Milton Obote, Uganda's second President, whom Amin overthrew in a coup d'état in 1971
 
Eventually a rift developed between Amin and Obote, exacerbated by the support Amin had built within the army by recruiting from the West Nile region, his involvement in operations to support the rebellion in southern Sudan and an attempt on Obote's life in 1969. In October 1970, Obote took control of the armed forces, reducing Amin from his months-old post of commander of all the armed forces to that of commander of the army.[17]
Having learned that Obote was planning to arrest him for misappropriating army funds, Amin seized power in a military coup on 25 January 1971, while Obote was attending a Commonwealth summit meeting in Singapore.
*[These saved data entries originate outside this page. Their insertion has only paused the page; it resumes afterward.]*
(** C21: opening a stream over a link that may lose any request or acknowledge.
    When it succeeds, the receiver has the bound socket, the payload size and a
    settled packet size, the device sends its frames to that socket (the
    emulator does, on its one channel), and dropping the channel closes the
    device's stream port, unless that request does not come through.  When it
    fails, the camera is untouched, or the stream port is as it was found or
    closed, with two exceptions: the device opened the port and only the
    acknowledge of that was lost, after which nothing more is sent; or the
    request that should close it again, the last one sent, did not come
    through. *)
Theorem open_stream_aims (cfg : OpenConfig) (env : OpenEnv) (s : Session LossyPort) :
  let cam := Some s in let c := cfg_channel cfg in let p := cn_port (ss_conn s) in
  lp_ok p -> channel_fits c ->
  (forall host port, oe_bound env = Ok (V4 host, port) -> u32_ok host /\ u16_ok port) ->
  exists cam' r, open_stream cfg env cam = Some (cam', r) /\
    match r with
    | Ok ch =>
        exists p' host port, cam' = Some (with_port s p') /\ oe_bound env = Ok (V4 host, port) /\
          cfg_payload_size cfg = Some (sh_payload_size ch) /\ size_settled cfg (sh_packet_size ch) /\
          sh_channel_base ch = channel_base cfg /\ sh_local_addr ch = (V4 host, port) /\
          aimed c host port (lp_dev p') /\
          (forall d, d_mem d = dp_mem (lp_dev p') -> c = 0 -> host <> 0 -> port <> 0 ->
             stream_dest d = Some (Some (host, port))) /\
          (scp_of c (close_stream ch p') = 0 \/ exists e, next_fate p' = Lost e)
    | Err _ =>
        cam' = cam \/ exists p' host port, cam' = Some (with_port s p') /\ oe_bound env = Ok (V4 host, port) /\ port_left c port p p'
    end.
Proof.
  intros cam c p Hp Hc Hb. unfold open_stream, cam.
  destruct (cfg_payload_size cfg) as [n|]; [|do 2 eexists; split; [done|]; by left].
  destruct (n <=? 0); [do 2 eexists; split; [done|]; by left|].
  destruct (oe_checked env); [|do 2 eexists; split; [done|]; by left].
  unfold ses_conn. destruct (negb (cn_alive (ss_conn s))); [do 2 eexists; split; [done|]; by left|].
  match goal with |- context [match ?m with Ok _ => _ | Err _ => _ end] => destruct m end; [|do 2 eexists; split; [done|]; by left].
  destruct (oe_bound env) as [[[host|host] port]|] eqn:Eb; [|do 2 eexists; split; [done|]; by left..].
  destruct (Hb host port eq_refl) as [Hh Hpo].
  destruct (lossy_bound cfg env s n host port (cn_port (ss_conn s)) Hp Hc Hh Hpo) as (p' & r & -> & Hp' & Hr). cbn [mbind option_bind].
  do 2 eexists. split; [done|]. destruct r as [ch|e]; [|right; by exists p', host, port].
  destruct Hr as (Ha & Hbase & Hlocal & Hpay & Hsize). exists p', host, port. split_and!; try done; [by rewrite Hpay| |].
  - intros d Hd Hc0 Hh0 Hp0. by eapply aimed_dest.
  - unfold close_stream. rewrite Hbase. destruct (lossy_close c Hc p' Hp') as (_ & _ & R).
    destruct (next_fate p'); [by left..|right; eauto].
Qed.

(** * Example: the acknowledge of the port write is lost *)

Definition lossy_session (fates : list Fate) : Session LossyPort :=
  mkSession (mkConnection (mkLossyPort (mkDevPort (d_mem blank_device) None) fates []) true false None)
    (V4 10) (V4 5, 50000) ex_info 0 false None.
(* ===== verification/Wire.v ===== *)
(** Telemetry packets: the model of [src/src/wire.rs], which decodes every
    datagram a camera's sockets carry for an observer.

    The theorems say that the observer is told the truth: a command the
    workers send is decoded to itself, and a datagram that is not decoded is
    one the receiving worker drops. *)

From S2P Require Import Prelude Gvcp Gvsp Channel Float64 Frame Reassembly Text Bootstrap Zip Url Errors Control.

Record GvcpCmd := { gc_flags : Z; gc_command : Z; gc_req_id : Z; gc_payload : bytes }.
Record GvcpAck := { ga_status : GvcpStatus; ga_answer : Z; ga_ack_id : Z; ga_payload : bytes }.

Definition GvcpCmd_parse (datagram : bytes) : option GvcpCmd :=
  cmd ← Cmd_parse datagram;
  Some {| gc_flags := cmd_flags cmd; gc_command := cmd_command cmd; gc_req_id := cmd_req_id cmd; gc_payload := cmd_payload cmd |}.

Definition GvcpAck_parse (datagram : bytes) : option GvcpAck :=
  ack ← Ack_parse datagram;
  Some {| ga_status := ack_status ack; ga_answer := ack_answer ack; ga_ack_id := ack_id ack; ga_payload := ack_payload ack |}.

Inductive ControlTx := TxCmd (cmd : GvcpCmd) (retry : bool) | TxAck (ack : GvcpAck).
Inductive ControlRx := RxAck (ack : GvcpAck) | RxCmd (cmd : GvcpCmd).

Record GvspPacket := {
  gp_status : GvcpStatus; gp_extended_ids : bool; gp_frame_id : Z; gp_packet_id : Z;
  gp_content_type : ContentType; gp_data : bytes }.

Definition control_tx (datagram : bytes) (retry : bool) : option ControlTx :=
  if is_cmd datagram then cmd ← GvcpCmd_parse datagram; Some (TxCmd cmd retry)
  else ack ← GvcpAck_parse datagram; Some (TxAck ack).

Definition control_rx (datagram : bytes) : option ControlRx :=
  if is_cmd datagram then cmd ← GvcpCmd_parse datagram; Some (RxCmd cmd)
  else ack ← GvcpAck_parse datagram; Some (RxAck ack).

Definition stream_tx (datagram : bytes) : option GvcpCmd := GvcpCmd_parse datagram.

Definition stream_rx (datagram : bytes) : option GvspPacket :=
  view ← GvspView_parse datagram;
  Some {| gp_status := v_status view; gp_extended_ids := v_extended_ids view; gp_frame_id := v_frame_id view;
          gp_packet_id := v_packet_id view; gp_content_type := v_content_type view; gp_data := v_data view |}.

(** * What the observer sees *)

Lemma host_cmd_is_cmd c id : is_cmd (HostCmd_encode c id) = true.
Proof. rewrite HostCmd_encode_shape. by destruct c as [| | | |???[]]. Qed.

Section observed.
Context {FC : Chan Frame} {PC : Chan BufSlot} {SC : Chan ToStreamWorker} {HS : PacketHasher}.
Context {EC : Chan GvcpEvent} {CC : Chan ToWorker}.

(** A datagram an observer of the control socket is not told of changes
    nothing in the worker. *)
Theorem unobserved_dropped (s : Runner) (datagram : bytes) (src : Z * Z) (now : Z) :
  control_rx datagram = None -> on_datagram s datagram src now = Some s.
Proof.
  unfold control_rx, on_datagram, on_event, GvcpCmd_parse, GvcpAck_parse. destruct (is_cmd datagram).
  - by destruct (Cmd_parse datagram).
  - by destruct (Ack_parse datagram).
Qed.

(** And one an observer of the stream is not told of is only counted. *)
Theorem unobserved_ignored (s : StreamRunner) (datagram : bytes) (now sys_ns : Z) :
  stream_rx datagram = None -> process_packet s datagram now sys_ns = Some (ignore_packet s).
Proof. unfold stream_rx, process_packet. by destruct (GvspView_parse datagram). Qed.
End observed.

(** Every command the workers send is shown to the observer as it was meant,
    retransmissions marked. *)
Theorem sent_command_observed (c : HostCmd) (id : Z) (retry : bool) :
  HostCmd_ok c -> u16_ok id ->
  control_tx (HostCmd_encode c id) retry =
    Some (TxCmd {| gc_flags := HostCmd_flags c; gc_command := HostCmd_opcode c; gc_req_id := id; gc_payload := HostCmd_payload c |} retry).
Proof.
  intros Hc Hid. unfold control_tx. rewrite host_cmd_is_cmd, HostCmd_encode_shape. unfold GvcpCmd_parse.
  pose proof (Cmd_parse_encoded (HostCmd_opcode c) (HostCmd_flags c) id (HostCmd_payload c) []) as E. rewrite app_nil_r in E.
  rewrite E; [done|destruct c; const_range|done|by apply HostCmd_payload_fits].
Qed.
Troops loyal to Amin sealed off Entebbe International Airport and took Kampala. Soldiers surrounded Obote's residence and blocked major roads. A broadcast on Radio Uganda accused Obote's government of corruption and preferential treatment of the Lango region. Cheering crowds were reported in the streets of Kampala after the radio broadcast.[27] Amin announced that he was a soldier, not a politician, and that the military government would remain only as a caretaker regime until new elections, which would be announced when the situation was normalised. He promised to release all political prisoners.[28]
Amin gave former King (Kabaka) of Buganda and President, Edward Mutesa (who had died in exile), a state funeral in April 1971, freed many political prisoners, and reiterated his promise to hold free and fair elections to return the country to democratic rule in the shortest period possible.[29]

Presidency

Establishment of military rule

On 2 February 1971, one week after the coup, Amin declared himself President of Uganda, Commander-in-Chief of the Armed Forces, Army Chief of Staff, and Chief of Air Staff. He announced that he was suspending certain provisions of the Ugandan constitution, and soon instituted an Advisory Defence Council composed of military officers with himself as the chairman. Amin placed military tribunals above the system of civil law, appointed soldiers to top government posts and parastatal agencies, and informed the newly inducted civilian cabinet ministers that they would be subject to military discipline.[17][30]
Amin renamed the presidential lodge in Kampala from Government House to "The Command Post". He disbanded the General Service Unit (GSU), an intelligence agency created by the previous government, and replaced it with the State Research Bureau (SRB). SRB headquarters at the Kampala suburb of Nakasero became the scene of torture and executions over the next few years.[31] Other agencies used to persecute dissenters included the military police and the Public Safety Unit (PSU).[31]
Obote took refuge in Tanzania, having been offered sanctuary there by the Tanzanian President Julius Nyerere. Obote was soon joined by 20,000 Ugandan refugees fleeing Amin. The exiles attempted but failed to regain Uganda in 1972, through a poorly organised coup attempt.[32]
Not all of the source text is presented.